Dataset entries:
=====

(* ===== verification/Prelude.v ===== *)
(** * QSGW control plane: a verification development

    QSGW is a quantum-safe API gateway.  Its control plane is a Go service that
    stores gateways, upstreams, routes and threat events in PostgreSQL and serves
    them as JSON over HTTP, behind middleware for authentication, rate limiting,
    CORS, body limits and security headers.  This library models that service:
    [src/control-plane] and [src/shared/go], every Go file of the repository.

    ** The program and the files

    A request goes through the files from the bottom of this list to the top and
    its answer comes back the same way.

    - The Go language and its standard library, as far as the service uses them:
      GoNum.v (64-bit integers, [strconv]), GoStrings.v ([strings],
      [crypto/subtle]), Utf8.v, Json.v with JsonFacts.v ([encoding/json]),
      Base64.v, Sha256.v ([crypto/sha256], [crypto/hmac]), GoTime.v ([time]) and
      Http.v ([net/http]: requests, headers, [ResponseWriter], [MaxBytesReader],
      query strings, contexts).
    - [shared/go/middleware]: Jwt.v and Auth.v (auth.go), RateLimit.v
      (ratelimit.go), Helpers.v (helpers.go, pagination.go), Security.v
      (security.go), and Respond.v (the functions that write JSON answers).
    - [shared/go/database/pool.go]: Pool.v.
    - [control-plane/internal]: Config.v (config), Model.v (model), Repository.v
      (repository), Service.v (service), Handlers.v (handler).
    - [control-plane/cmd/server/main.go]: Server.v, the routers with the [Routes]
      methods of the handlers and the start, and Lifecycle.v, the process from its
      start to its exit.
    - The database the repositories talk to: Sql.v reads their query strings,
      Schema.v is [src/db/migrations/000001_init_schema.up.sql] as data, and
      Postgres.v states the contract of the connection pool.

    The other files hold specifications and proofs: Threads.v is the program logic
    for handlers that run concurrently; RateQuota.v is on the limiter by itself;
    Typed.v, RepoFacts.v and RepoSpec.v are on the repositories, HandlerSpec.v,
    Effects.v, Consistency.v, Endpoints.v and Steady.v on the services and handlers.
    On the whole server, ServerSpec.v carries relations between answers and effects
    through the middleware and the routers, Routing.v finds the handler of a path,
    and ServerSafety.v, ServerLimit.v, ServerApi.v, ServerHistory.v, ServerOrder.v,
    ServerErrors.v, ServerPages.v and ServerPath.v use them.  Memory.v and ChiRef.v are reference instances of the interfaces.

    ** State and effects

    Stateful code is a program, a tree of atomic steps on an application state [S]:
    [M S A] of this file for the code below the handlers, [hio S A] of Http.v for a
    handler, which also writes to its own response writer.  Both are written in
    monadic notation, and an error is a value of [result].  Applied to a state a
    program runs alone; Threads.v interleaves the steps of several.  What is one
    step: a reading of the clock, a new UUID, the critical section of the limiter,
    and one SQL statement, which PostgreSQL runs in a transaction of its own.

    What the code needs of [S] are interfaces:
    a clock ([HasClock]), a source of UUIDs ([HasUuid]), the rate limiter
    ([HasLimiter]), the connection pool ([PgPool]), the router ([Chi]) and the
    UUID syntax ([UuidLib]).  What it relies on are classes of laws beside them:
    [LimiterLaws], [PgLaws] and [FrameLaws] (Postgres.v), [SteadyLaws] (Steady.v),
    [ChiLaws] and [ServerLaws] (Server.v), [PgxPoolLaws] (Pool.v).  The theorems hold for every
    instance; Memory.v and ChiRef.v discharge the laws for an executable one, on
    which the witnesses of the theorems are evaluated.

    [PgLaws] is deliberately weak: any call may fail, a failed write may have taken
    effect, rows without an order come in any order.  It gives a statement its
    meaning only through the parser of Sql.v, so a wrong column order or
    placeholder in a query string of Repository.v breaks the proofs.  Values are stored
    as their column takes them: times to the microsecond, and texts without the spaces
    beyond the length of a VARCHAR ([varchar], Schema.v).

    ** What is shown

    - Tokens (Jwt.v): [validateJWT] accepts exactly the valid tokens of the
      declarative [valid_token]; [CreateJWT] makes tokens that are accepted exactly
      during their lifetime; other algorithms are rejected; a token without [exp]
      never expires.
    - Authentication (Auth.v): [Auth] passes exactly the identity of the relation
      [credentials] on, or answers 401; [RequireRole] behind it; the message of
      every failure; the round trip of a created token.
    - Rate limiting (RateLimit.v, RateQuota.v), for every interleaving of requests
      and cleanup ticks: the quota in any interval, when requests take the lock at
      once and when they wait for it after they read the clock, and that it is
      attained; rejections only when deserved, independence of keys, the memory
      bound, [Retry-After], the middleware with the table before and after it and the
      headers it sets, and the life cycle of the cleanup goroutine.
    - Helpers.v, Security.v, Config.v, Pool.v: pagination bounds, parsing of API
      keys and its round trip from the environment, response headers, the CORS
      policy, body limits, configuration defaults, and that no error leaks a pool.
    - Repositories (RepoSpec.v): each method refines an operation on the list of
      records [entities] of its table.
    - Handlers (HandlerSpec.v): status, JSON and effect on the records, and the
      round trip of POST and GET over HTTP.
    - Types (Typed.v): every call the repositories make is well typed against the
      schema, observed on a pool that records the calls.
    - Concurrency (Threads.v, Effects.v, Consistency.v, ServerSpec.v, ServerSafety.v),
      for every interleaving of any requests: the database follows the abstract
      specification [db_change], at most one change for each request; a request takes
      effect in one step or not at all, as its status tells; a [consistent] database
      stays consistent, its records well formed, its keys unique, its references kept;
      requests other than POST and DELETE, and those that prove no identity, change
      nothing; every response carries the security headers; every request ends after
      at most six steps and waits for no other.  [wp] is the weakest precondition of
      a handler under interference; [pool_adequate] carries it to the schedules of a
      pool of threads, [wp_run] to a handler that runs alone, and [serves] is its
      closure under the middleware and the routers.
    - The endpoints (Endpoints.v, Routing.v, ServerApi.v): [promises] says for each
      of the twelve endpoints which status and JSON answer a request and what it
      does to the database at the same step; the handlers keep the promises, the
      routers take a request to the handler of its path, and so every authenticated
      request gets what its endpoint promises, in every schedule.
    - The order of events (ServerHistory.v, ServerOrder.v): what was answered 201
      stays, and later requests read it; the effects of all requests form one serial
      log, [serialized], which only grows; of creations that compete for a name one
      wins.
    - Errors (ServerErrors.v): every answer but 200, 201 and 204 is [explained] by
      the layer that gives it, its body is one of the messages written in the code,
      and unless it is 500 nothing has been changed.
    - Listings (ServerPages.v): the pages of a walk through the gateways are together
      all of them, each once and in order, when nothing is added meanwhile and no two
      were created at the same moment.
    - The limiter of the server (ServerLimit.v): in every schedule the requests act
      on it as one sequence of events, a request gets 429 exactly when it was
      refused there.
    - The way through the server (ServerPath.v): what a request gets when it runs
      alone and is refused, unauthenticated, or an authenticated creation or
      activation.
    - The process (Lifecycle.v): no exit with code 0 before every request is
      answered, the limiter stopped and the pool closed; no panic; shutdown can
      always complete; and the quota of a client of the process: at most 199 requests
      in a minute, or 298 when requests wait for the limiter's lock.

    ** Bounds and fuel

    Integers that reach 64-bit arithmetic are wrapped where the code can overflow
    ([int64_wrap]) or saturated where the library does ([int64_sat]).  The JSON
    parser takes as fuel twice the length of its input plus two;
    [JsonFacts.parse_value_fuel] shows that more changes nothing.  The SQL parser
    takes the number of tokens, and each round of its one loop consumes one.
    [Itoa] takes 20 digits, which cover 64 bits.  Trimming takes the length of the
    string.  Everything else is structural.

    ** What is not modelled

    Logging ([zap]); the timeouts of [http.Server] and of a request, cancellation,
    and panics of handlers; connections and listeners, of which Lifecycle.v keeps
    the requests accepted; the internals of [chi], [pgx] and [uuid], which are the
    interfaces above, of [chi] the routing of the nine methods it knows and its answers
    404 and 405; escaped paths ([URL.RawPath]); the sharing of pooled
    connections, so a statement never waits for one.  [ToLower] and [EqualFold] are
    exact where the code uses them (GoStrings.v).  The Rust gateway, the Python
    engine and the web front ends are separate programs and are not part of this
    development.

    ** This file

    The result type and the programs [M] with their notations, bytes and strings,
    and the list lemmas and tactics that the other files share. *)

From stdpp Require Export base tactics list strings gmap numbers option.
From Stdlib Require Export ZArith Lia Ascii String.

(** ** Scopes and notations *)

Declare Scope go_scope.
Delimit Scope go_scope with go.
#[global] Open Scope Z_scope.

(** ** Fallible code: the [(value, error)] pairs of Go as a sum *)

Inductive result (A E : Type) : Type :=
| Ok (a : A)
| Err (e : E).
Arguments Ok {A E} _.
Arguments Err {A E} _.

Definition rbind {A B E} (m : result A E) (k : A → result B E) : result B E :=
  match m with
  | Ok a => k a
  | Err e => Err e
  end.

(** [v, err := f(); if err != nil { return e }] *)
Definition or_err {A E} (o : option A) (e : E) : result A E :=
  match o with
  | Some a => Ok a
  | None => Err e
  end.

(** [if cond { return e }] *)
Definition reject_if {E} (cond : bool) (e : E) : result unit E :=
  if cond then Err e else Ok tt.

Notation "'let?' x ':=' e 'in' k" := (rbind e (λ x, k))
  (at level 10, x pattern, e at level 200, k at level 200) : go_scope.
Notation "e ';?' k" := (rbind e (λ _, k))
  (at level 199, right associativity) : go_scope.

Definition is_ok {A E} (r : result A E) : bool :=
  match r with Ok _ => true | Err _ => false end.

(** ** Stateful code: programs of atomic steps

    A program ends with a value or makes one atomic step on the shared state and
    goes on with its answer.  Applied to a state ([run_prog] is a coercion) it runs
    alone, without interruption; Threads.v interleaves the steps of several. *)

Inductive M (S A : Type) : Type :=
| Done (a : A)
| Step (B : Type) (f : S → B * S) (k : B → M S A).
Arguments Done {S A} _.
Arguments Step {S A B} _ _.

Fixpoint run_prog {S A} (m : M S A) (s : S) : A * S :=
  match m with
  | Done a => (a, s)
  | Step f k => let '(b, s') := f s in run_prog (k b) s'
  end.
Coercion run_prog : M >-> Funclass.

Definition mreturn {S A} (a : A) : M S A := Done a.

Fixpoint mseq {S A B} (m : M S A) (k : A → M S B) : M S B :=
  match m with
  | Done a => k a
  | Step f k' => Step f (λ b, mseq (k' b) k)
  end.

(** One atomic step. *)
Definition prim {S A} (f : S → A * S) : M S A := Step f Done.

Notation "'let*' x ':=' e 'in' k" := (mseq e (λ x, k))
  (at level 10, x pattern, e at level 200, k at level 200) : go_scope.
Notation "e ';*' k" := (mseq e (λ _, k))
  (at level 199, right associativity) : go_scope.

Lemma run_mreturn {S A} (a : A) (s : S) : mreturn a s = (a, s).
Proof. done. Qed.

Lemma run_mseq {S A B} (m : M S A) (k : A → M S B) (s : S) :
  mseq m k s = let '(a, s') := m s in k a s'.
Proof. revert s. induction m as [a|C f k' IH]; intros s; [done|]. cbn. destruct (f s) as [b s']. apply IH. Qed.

=====

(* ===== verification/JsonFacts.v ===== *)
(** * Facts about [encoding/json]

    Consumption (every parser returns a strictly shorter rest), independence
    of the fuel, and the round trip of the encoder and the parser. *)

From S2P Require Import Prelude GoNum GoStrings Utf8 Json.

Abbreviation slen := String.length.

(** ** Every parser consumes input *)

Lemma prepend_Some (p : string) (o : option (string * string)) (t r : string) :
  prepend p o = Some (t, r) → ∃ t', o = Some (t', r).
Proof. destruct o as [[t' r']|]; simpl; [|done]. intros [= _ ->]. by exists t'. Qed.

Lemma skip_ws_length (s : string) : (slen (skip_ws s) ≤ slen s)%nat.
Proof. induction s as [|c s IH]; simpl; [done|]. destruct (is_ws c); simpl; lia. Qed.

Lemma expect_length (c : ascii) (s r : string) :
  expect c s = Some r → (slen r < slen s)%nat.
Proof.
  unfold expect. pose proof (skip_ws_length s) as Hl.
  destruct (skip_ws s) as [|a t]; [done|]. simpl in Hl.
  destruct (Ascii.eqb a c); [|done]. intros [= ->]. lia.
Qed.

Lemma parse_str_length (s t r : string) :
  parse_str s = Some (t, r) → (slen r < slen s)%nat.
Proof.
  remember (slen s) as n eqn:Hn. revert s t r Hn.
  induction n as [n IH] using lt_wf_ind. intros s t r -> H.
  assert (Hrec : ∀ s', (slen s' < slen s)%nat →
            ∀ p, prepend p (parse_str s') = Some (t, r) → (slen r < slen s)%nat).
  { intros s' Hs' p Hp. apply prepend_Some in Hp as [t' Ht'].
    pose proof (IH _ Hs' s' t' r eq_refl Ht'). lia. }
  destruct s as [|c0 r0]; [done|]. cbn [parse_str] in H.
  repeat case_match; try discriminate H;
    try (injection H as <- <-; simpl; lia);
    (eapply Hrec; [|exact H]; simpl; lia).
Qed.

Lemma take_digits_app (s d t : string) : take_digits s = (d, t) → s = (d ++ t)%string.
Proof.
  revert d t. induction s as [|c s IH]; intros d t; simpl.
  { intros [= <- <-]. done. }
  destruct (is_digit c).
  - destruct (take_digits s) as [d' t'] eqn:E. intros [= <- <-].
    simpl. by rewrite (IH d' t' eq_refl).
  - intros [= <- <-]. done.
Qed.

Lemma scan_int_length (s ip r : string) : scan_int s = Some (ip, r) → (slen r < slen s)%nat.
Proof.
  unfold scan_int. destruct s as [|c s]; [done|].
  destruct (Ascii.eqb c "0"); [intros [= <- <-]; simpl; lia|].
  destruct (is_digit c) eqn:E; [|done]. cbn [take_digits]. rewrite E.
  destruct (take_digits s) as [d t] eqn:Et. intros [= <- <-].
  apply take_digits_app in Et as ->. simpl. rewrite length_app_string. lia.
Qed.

=====

▶ [How to complete this task]:
The entries above hold a line with "(rbind e (λ x, k))" and a later line with "Step f Done.". Write out exactly those lines and all lines between, nothing more.

▶ [Solution for this exercise]:
Notation "'let?' x ':=' e 'in' k" := (rbind e (λ x, k))
  (at level 10, x pattern, e at level 200, k at level 200) : go_scope.
Notation "e ';?' k" := (rbind e (λ _, k))
  (at level 199, right associativity) : go_scope.

Definition is_ok {A E} (r : result A E) : bool :=
  match r with Ok _ => true | Err _ => false end.

(** ** Stateful code: programs of atomic steps

    A program ends with a value or makes one atomic step on the shared state and
    goes on with its answer.  Applied to a state ([run_prog] is a coercion) it runs
    alone, without interruption; Threads.v interleaves the steps of several. *)

Inductive M (S A : Type) : Type :=
| Done (a : A)
| Step (B : Type) (f : S → B * S) (k : B → M S A).
Arguments Done {S A} _.
Arguments Step {S A B} _ _.

Fixpoint run_prog {S A} (m : M S A) (s : S) : A * S :=
  match m with
  | Done a => (a, s)
  | Step f k => let '(b, s') := f s in run_prog (k b) s'
  end.
Coercion run_prog : M >-> Funclass.

Definition mreturn {S A} (a : A) : M S A := Done a.

Fixpoint mseq {S A B} (m : M S A) (k : A → M S B) : M S B :=
  match m with
  | Done a => k a
  | Step f k' => Step f (λ b, mseq (k' b) k)
  end.

(** One atomic step. *)
Definition prim {S A} (f : S → A * S) : M S A := Step f Done.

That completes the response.